Over the weekend, the sitting Republican governor of Kentucky stood in front of the collection of deplorables and hate group members known as the Values Voters Summit and held forth on whether or not the election of a president from the opposing party would require a violent uprising if the nation is to survive. Said Gov. Matt Bevin:
I did an interview and they said, “Do you think it’s possible, if Hillary Clinton were to win the election, do you think it’s possible that we’ll be able to survive? That we would ever be able to recover as a nation? [...] I do think it would be possible, but at what price? At what price? The roots of the tree of liberty are watered by what? The blood, of who? The tyrants to be sure, but who else? The patriots. Whose blood will be shed? It may be that of those in this room.
This is the conundrum of the modern Republican Party: They are enamored with the "strength" of tyrants like the opposition-stifling petroboss of a much-diminished Russia—why oh why couldn't our American leaders act with such authority?—while simultaneously convinced that their American counterparts are such tyrants, and that it is such a chafing thing that the time may come when "patriots" have to up an' murder some of ‘em. The evidence of the tyranny is sparse, mind you; the most current examples are an incremental step toward much-needed healthcare reform, a Kentucky clerk being required to do her actual job even if it gives her sad feelings inside, and numerous conspiracy theories about the black American president being secretly not American enough because reasons.
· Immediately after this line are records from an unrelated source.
Lemma py_insert_sorted (x : A) (l : list A) :
  D x -> Forall D l -> StronglySorted (not_after lt) l ->
  StronglySorted (not_after lt) (py_insert lt x l).
Proof.
  intros Dx Dl Hs. induction Hs as [|y l Hs IH Hy]; simpl.
  - repeat constructor.
  - apply Forall_cons in Dl as [Dy Dl].
    destruct (lt y x) eqn:E.
    + constructor; [by apply IH|].
      rewrite py_insert_Permutation. constructor; [|done].
      by apply lt_asym.
    + constructor; [by constructor|].
      constructor; [done|].
      rewrite Forall_forall in Hy, Dl. apply Forall_forall. intros z Hz.
      apply (not_after_trans x y z); auto.
Qed.

Lemma py_sort_sorted (l : list A) :
  Forall D l -> StronglySorted (not_after lt) (py_sort lt l).
Proof.
  induction 1 as [|x l Dx Dl IH]; simpl; [constructor|].
  apply py_insert_sorted; [done| |done].
  by rewrite py_sort_Permutation.
Qed.

End SortFacts.

(** * The scores [pre_rank] can compute *)

Lemma rank_agrees :
  forallb (fun a => forallb (agree a) score_values) score_values = true.
Proof. vm_compute. reflexivity. Qed.

Lemma rank_spec (a b : float) :
  a ∈ score_values -> b ∈ score_values ->
  (a <? b)%float = (rank a <? rank b) /\
  (a =? b)%float = (rank a =? rank b) /\
  (- a <? - b)%float = (rank b <? rank a) /\
  (- a =? - b)%float = (rank a =? rank b).
Proof.
  intros Ha Hb. pose proof rank_agrees as H.
  rewrite forallb_forall in H. apply list_elem_of_In, H in Ha.
  rewrite forallb_forall in Ha. apply list_elem_of_In, Ha in Hb.
  unfold agree in Hb. rewrite !andb_true_iff in Hb.
  destruct Hb as [[[H1 H2] H3] H4].
  apply eqb_prop in H1, H2, H3, H4. auto.
Qed.

Lemma source_weight_in_values (table : list (list N * Z)) (src url_ : list N) :
  Forall (fun kw => kw.2 ∈ weight_values) table ->
  source_weight_in table src url_ ∈ weight_values.
Proof.
  induction 1 as [|[k w] table Hw _ IH]; simpl.
  - unfold weight_values. set_solver.
  - by destruct (contains k src || contains k url_).
Qed.

Lemma _source_weight_values (lower : list N -> list N) (item : DigestItemInput) :
  _source_weight lower item ∈ weight_values.
Proof.
  apply source_weight_in_values.
  unfold _SOURCE_WEIGHTS, weight_values. repeat constructor; simpl; set_solver.
Qed.

Lemma _freshness_score_values strptime now item :
  _freshness_score strptime now item ∈ bucket_values.
Proof.
  unfold _freshness_score, bucket_values.
  repeat case_match; set_solver.
Qed.

Lemma _content_length_score_values item :
  _content_length_score item ∈ bucket_values.
Proof.
  unfold _content_length_score, bucket_values.
  repeat case_match; set_solver.
Qed.

Lemma composite_score_values lower strptime now item :
  composite_score lower strptime now item ∈ score_values.
Proof.
  unfold composite_score, score_values.
  apply list_elem_of_bind. exists (_source_weight lower item).
  split; [|apply _source_weight_values].
  apply list_elem_of_bind. exists (_freshness_score strptime now item).
  split; [|apply _freshness_score_values].
  apply list_elem_of_bind. exists (_content_length_score item).
  split; [|apply _content_length_score_values].
  apply list_elem_of_singleton. done.
Qed.

(** * [pre_rank] *)

Lemma key_ltb_rank (a b : scored_entry) :
  scored_ok a -> scored_ok b ->
  key_ltb a b =
    if rank (entry_score a) =? rank (entry_score b)
    then (entry_idx a <? entry_idx b)%nat
    else rank (entry_score b) <? rank (entry_score a).
Proof.
  intros Ha Hb. unfold key_ltb.
  destruct (rank_spec _ _ Ha Hb) as (_ & _ & -> & ->). done.
Qed.

Lemma key_ltb_asym (a b : scored_entry) :
  scored_ok a -> scored_ok b -> key_ltb a b = true -> key_ltb b a = false.
Proof.
  intros Ha Hb. rewrite !key_ltb_rank by done.
  repeat case_match;
    rewrite ?Z.eqb_eq, ?Z.eqb_neq, ?Z.ltb_lt, ?Z.ltb_ge, ?Nat.ltb_lt, ?Nat.ltb_ge in *;
    lia.
Qed.

Lemma key_not_after_trans (a b c : scored_entry) :
  scored_ok a -> scored_ok b -> scored_ok c ->
  not_after key_ltb a b -> not_after key_ltb b c -> not_after key_ltb a c.
Proof.
  intros Ha Hb Hc. unfold not_after. rewrite !key_ltb_rank by done.
  repeat case_match;
    rewrite ?Z.eqb_eq, ?Z.eqb_neq, ?Z.ltb_lt, ?Z.ltb_ge, ?Nat.ltb_lt, ?Nat.ltb_ge in *;
    try lia; congruence.
Qed.

Lemma not_after_precedes (a b : scored_entry) :
  scored_ok a -> scored_ok b -> entry_idx a <> entry_idx b ->
  not_after key_ltb a b -> precedes a b.
Proof.
  intros Ha Hb Hne. unfold not_after, precedes. rewrite key_ltb_rank by done.
  destruct (rank_spec _ _ Hb Ha) as (-> & _).
  destruct (rank_spec _ _ Ha Hb) as (_ & -> & _).
  rewrite (Z.eqb_sym (rank (entry_score b))).
  case_match;
    rewrite ?Z.eqb_eq, ?Z.eqb_neq, ?Z.ltb_lt, ?Z.ltb_ge, ?Nat.ltb_lt, ?Nat.ltb_ge in *;
    intros; [right; split; [done|lia] | left; lia].
Qed.

Section PreRank.
Variable lower : list N -> list N.
Variable strptime : list N -> list N -> option Z.
Variable clock : nat -> Z.

Lemma score_all_ok (items : list DigestItemInput) :
  Forall scored_ok (score_all lower strptime clock items).
Proof.
  apply Forall_forall. intros e (i & it & -> & _)%elem_of_lookup_imap.
  apply composite_score_values.
Qed.

(** Every entry of [scored] is an input item with its position and the score
    computed for it. *)
Lemma score_all_entries (items : list DigestItemInput) :
  Forall (fun e =>
            items !! entry_idx e = Some (entry_item e) /\
            entry_score e
              = composite_score lower strptime (clock (entry_idx e)) (entry_item e))
         (score_all lower strptime clock items).
Proof.
  apply Forall_forall. intros e (i & it & -> & Hi)%elem_of_lookup_imap. done.
Qed.

Lemma imap_idx {A B} (f : nat -> A -> B) (g : B -> nat) (l : list A) (k : nat) :
  (forall i x, g (f i x) = (k + i)%nat) -> g <$> imap f l = seq k (length l).
Proof.
  revert f k. induction l as [|x l IH]; intros f k Hg; simpl; [done|].
  f_equal; [rewrite Hg; lia|].
  apply IH. intros i y. simpl. rewrite Hg. lia.
Qed.

Lemma score_all_idx (items : list DigestItemInput) :
  entry_idx <$> score_all lower strptime clock items = seq 0 (length items).
Proof. by apply imap_idx. Qed.

Lemma sorted_precedes (l : list scored_entry) :
  Forall scored_ok l -> NoDup (entry_idx <$> l) ->
  StronglySorted (not_after key_ltb) l -> StronglySorted precedes l.
Proof.
  intros Hok Hnd Hs. induction Hs as [|a l Hs IH Ha]; [constructor|].
  apply Forall_cons in Hok as [Hoka Hok].
  rewrite fmap_cons in Hnd. apply NoDup_cons in Hnd as [Hnotin Hnd].
  constructor; [by apply IH|].
  rewrite Forall_forall in Ha, Hok. apply Forall_forall. intros b Hb.
  apply not_after_precedes; auto.
  intros Heq. apply Hnotin. rewrite Heq. by apply list_elem_of_fmap_2.
Qed.

Lemma sort_score_all_precedes (items : list DigestItemInput) :
  StronglySorted precedes (py_sort key_ltb (score_all lower strptime clock items)).
Proof.
  apply sorted_precedes.
  - rewrite py_sort_Permutation. apply score_all_ok.
  - rewrite py_sort_Permutation, score_all_idx. apply NoDup_seq.
  - apply (py_sort_sorted key_ltb scored_ok).
    + apply key_ltb_asym.
    + apply key_not_after_trans.
    + apply score_all_ok.
Qed.

Lemma length_sort_score_all (items : list DigestItemInput) :
  length (py_sort key_ltb (score_all lower strptime clock items)) = length items.
Proof. rewrite py_sort_Permutation. apply length_imap. Qed.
This is not some addled loon in the backwaters of the militia movement. It also isn't Donald Trump, the man on whom Serious Republican voices have cast all the party's excesses. This is the sitting Republican governor of an American state addressing the movers and shakers of the nation's theocratic movement, speculating aloud not on whether the nation would "survive" the election of someone from the opposition party, but on how much blood his allies would have to spill to make it happen.